La première - qui serait spontanément à ma convenance -, ce serait d’en inventorier les travers, les dérives et les dangers. S’inscrivant dans une logique techno-capitaliste qui a conduit à l’invention de la poudre, de la dynamite et de la bombe atomique, la numérisation de la vie humaine correspondrait ainsi à une découverte à jamais dispensée de n’être pas exploitée. Soumis inconditionnellement à la loi du profit, les humains usent en effet de ce qu’ils inventent, même lorsque les ravages de leurs inventions sont évidents, même lorsqu’elles peuvent mettre en péril leur propre existence collective. C’est la face absurde de la science : ce qu’elle permet de comprendre génère immédiatement ce qui l’impose envers et contre tout, en dépit de son inutilité, de son inopportunité, de sa stupidité. Tel Cronos qui mangeait ses enfants, la recherche crée le pire plutôt que de s’admettre infructueuse ou simplement sans usage.
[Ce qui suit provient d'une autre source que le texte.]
(** ** Instances of the statements *)

Lemma parse_response_degrades_witness :
  ∃ r, parse_response "FEEDBACK: fine" = Ok r
       ∧ score r = 50 ∧ strengths r = default_strengths.
Proof.
  destruct (parse_response_degrades "FEEDBACK: fine")
    as (r & Hr & _ & _ & _ & H50 & _ & _ & _ & Hst & _).
  exists r. split; [exact Hr|]. split; [apply H50|apply Hst]; reflexivity.
Defined.

Lemma demo_feedback_in_range_witness :
  ∃ r w', get_demo_feedback (H:=lcg_source) (question_at 1) (fresh_world false) = (Ok r, w')
          ∧ 70 ≤ score r ≤ 90.
Proof.
  destruct (demo_feedback_in_range (H:=lcg_source) (question_at 1) (fresh_world false))
    as (r & w' & Hr & Heasy & _).
  exists r, w'. split; [exact Hr|]. apply Heasy. reflexivity.
Defined.

(** A reply of the evaluator with a score above 100 is returned as it
    is: the score of [evaluate_with_gpt] is then outside 0..100. *)
Lemma live_score_is_not_clamped :
  ∃ r w', evaluate_with_gpt (H:=lcg_source) (λ _, Answered "SCORE: 150")
            (question_at 1) "Binary search halves the range." (fresh_world true)
          = (Ok r, w')
          ∧ score r = 150 ∧ ¬ (0 ≤ score r ≤ 100).
Proof.
  eexists _, _. split; [vm_compute; reflexivity|].
  split; [reflexivity|]. simpl. lia.
Qed.

Lemma evaluate_score_as_replied_witness :
  ∃ r w', evaluate_with_gpt (H:=lcg_source) (λ _, Answered "SCORE: 85")
            (question_at 1) "Binary search halves the range." (fresh_world true)
          = (Ok r, w')
          ∧ 0 ≤ score r ≤ 100.
Proof.
  destruct (evaluate_score_as_replied (H:=lcg_source) (λ _, Answered "SCORE: 85")
              (question_at 1) "Binary search halves the range." (fresh_world true))
    as (r & w' & Hr & _ & Hrange).
  exists r, w'. split; [exact Hr|]. apply Hrange.
  intros response_text [= <-]. change (0 ≤ 85 ≤ 100). lia.
Defined.

Lemma transcribe_audio_absorbs_failure_witness :
  ∃ transcript w',
    transcribe_audio (H:=lcg_source) (λ _, Failed "connection refused")
      (VBytes [Byte.x52; Byte.x49]) (Some 2) (fresh_world true)
    = (Ok transcript, w')
    ∧ transcript ∈ demo_transcripts (question_at 1)
    ∧ errors w' = ["Transcription error: connection refused"].
Proof.
  destruct (transcribe_audio_absorbs_failure (H:=lcg_source)
              (λ _, Failed "connection refused") (VBytes [Byte.x52; Byte.x49])
              (Some 2) "connection refused" (fresh_world true))
    as (t & w' & Hrun & _ & Hin & Herr & _).
  - reflexivity.
  - right. exists [Byte.x52; Byte.x49]. split; reflexivity.
  - exists t, w'. split; [exact Hrun|]. split; [|exact Herr].
    apply (Hin 2); [reflexivity|lia].
Defined.

(** A transcription without a question id that fails in live mode: the
    text returned is a demo transcript of no question of the bank and
    none of the sentences by category. *)
Lemma failed_transcription_without_question_id :
  ∃ w',
    transcribe_audio (H:=lcg_source) (λ _, Failed "connection refused")
      (VBytes [Byte.x52; Byte.x49]) None (fresh_world true)
    = (Ok "Error in transcription. Please try again.", w')
    ∧ Forall (λ q, "Error in transcription. Please try again." ∉ demo_transcripts q)
             QUESTIONS
    ∧ ∀ category,
        generic_transcript category ≠ Some "Error in transcription. Please try again.".
Proof.
  eexists. split; [reflexivity|]. split.
  - apply (bool_decide_unpack
             (Forall (λ q, "Error in transcription. Please try again."
                           ∉ demo_transcripts q) QUESTIONS)).
    by vm_compute.
  - intros category. unfold generic_transcript.
    repeat (destruct (String.eqb category _); [discriminate|]). discriminate.
Qed.

(** A blank answer handed to [evaluate_with_gpt] is not rejected: a
    score and the evaluation detail come back. *)
Lemma blank_answer_is_scored :
  Py.strip "   " = ""
  ∧ evaluate_with_gpt (H:=lcg_source) (λ _, Failed "unused") (question_at 1) "   "
      (fresh_world false)
    = (Ok (mkFeedback 88 ["Clear explanation"; "Good structure"]
             ["Add more examples"; "Be more concise"]
             "You explained the concept but need more detail. Add complexity analysis and implementation details."),
       mkWorld false ∅ empty_progress (12345 : Z) []).
Proof. split; [reflexivity|]. vm_compute. reflexivity. Qed.

Lemma blank_answer_is_gated_by_the_page_witness :
  (∃ r w', evaluate_with_gpt (H:=lcg_source) (λ _, Failed "unused") (question_at 1) "   "
             (fresh_world false) = (Ok r, w'))
  ∧ evaluate_section (H:=lcg_source) (λ _, Failed "unused") (question_at 1) "   "
      ClickEvaluate (fresh_world false)
    = (Ok tt, fresh_world false).
Proof.
  destruct (blank_answer_is_gated_by_the_page (H:=lcg_source) (λ _, Failed "unused")
              (question_at 1) "   " ClickEvaluate (fresh_world false))
    as (Hscored & _ & Hgate).
  - reflexivity.
  - split; [exact Hscored|exact Hgate].
Defined.
(** * Fault-localization experiment: engine and evaluation

    A shallow embedding of [code/Experiment_code/evaluation.py] and of the
    inference strategies of [code/Experiment_code/engine.py], with the
    properties of their specification, followed by the client's reading of
    an answer, the expected-behaviour step and two helpers of
    [code/Experiment_code/config.py], with further properties of the code.

    Conventions of the embedding.
    - A Python [str] is a [list ascii]; the model is exact on ASCII text
      (characters above 127 are neither whitespace nor cased).
    - A Python [int] is a [Z].  A Python [float] is idealised as an exact
      rational ([Q]): no rounding, no infinities, no NaN.
    - A Python [set] is a [gset], a [dict] read by key is a [gmap]; a [dict]
      whose iteration order is observed (the vote table of the aggregator,
      a parsed JSON object) is an association list in insertion order.
    - The oracle (HTTP client) is a state-passing function over an abstract
      world; printing progress and writing files to disk are left out. *)

From Stdlib Require Import ZArith QArith List Ascii String Lia Permutation.
From Stdlib Require Import Sorted DecimalString DecimalZ Lqa.
From stdpp Require Import base gmap sets list strings.
Import ListNotations.
Open Scope Z_scope.
Set Warnings "-register-all".

(** ** Python runtime *)

Module Py.

Abbreviation str := (list ascii).

(** A string literal. *)
Definition L (s : string) : str := list_ascii_of_string s.

(** [str.isspace] on one ASCII character: TAB..CR, FS..US and the space. *)
Definition isspace (c : ascii) : bool :=
  let n := N_of_ascii c in
  (((9 <=? n) && (n <=? 13)) || ((28 <=? n) && (n <=? 32)))%N.

Fixpoint lstrip (s : str) : str :=
  match s with
  | [] => []
  | c :: s' => if isspace c then lstrip s' else s
  end.

Definition rstrip (s : str) : str := rev (lstrip (rev s)).

(** [s.strip()] *)
Definition strip (s : str) : str := rstrip (lstrip s).

Definition lower_char (c : ascii) : ascii :=
  let n := N_of_ascii c in
  if ((65 <=? n) && (n <=? 90))%N then ascii_of_N (n + 32) else c.

(** [s.lower()] on ASCII text: the letters A to Z go to a to z, one
    character at a time.  On other text [str.lower] does more (it maps
    letters outside ASCII, and a final capital sigma by its context);
    a statement that depends on that is made for ASCII text only. *)
Definition lower (s : str) : str := map lower_char s.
La deuxième manière d’appréhender la société numérique, ce serait de s’arrêter sur les progrès qu’on en attend et dont on la prétend porteuse. Rendez-vous compte, une voiture qui n’a même plus besoin d’être conduite ! une langue qui n’a plus besoin d’être apprise ! une connaissance qui n’a plus besoin d’être mémorisée ! un devoir qu’il n’est plus nécessaire de rédiger ! La liste est longue de ces services que rend l’informatique. Pourrions-nous nous en passer ? N’est-ce pas irréversible ?
La troisième manière, ce serait de constater que la société numérique est bien là et de s’appliquer à en étudier le plus rigoureusement possible ses caractéristiques, ses fonctions visibles et cachées, ses effets sur la vie humaine, sans préjuger de ses différents avantages et inconvénients, lesquels sont, dans un sens comme dans l’autre, infiniment plus nombreux que peut le croire le sens commun. C’est à cela que peut conduire la formation en Digital Society dont j’ai appris l’existence grâce à ma petite-fille. Et, bien sûr, c’est cette troisième manière que la sagesse nous porte à privilégier. Ma petite-fille en a la capacité, moi guère.
Mesurer du mieux que l’on peut ce qui nous amène à déceler des différences entre les générations permet de s’enrichir mutuellement de ces différences. J’aime ma petit-fille. Pas pour cela, bien sûr. Mais au-delà de l’amour que je lui porte, je lui dois de réfléchir à ma propre obsolescence d’une façon qui soutient et prolonge cette curiosité à laquelle on doit aussi d’aimer la vie.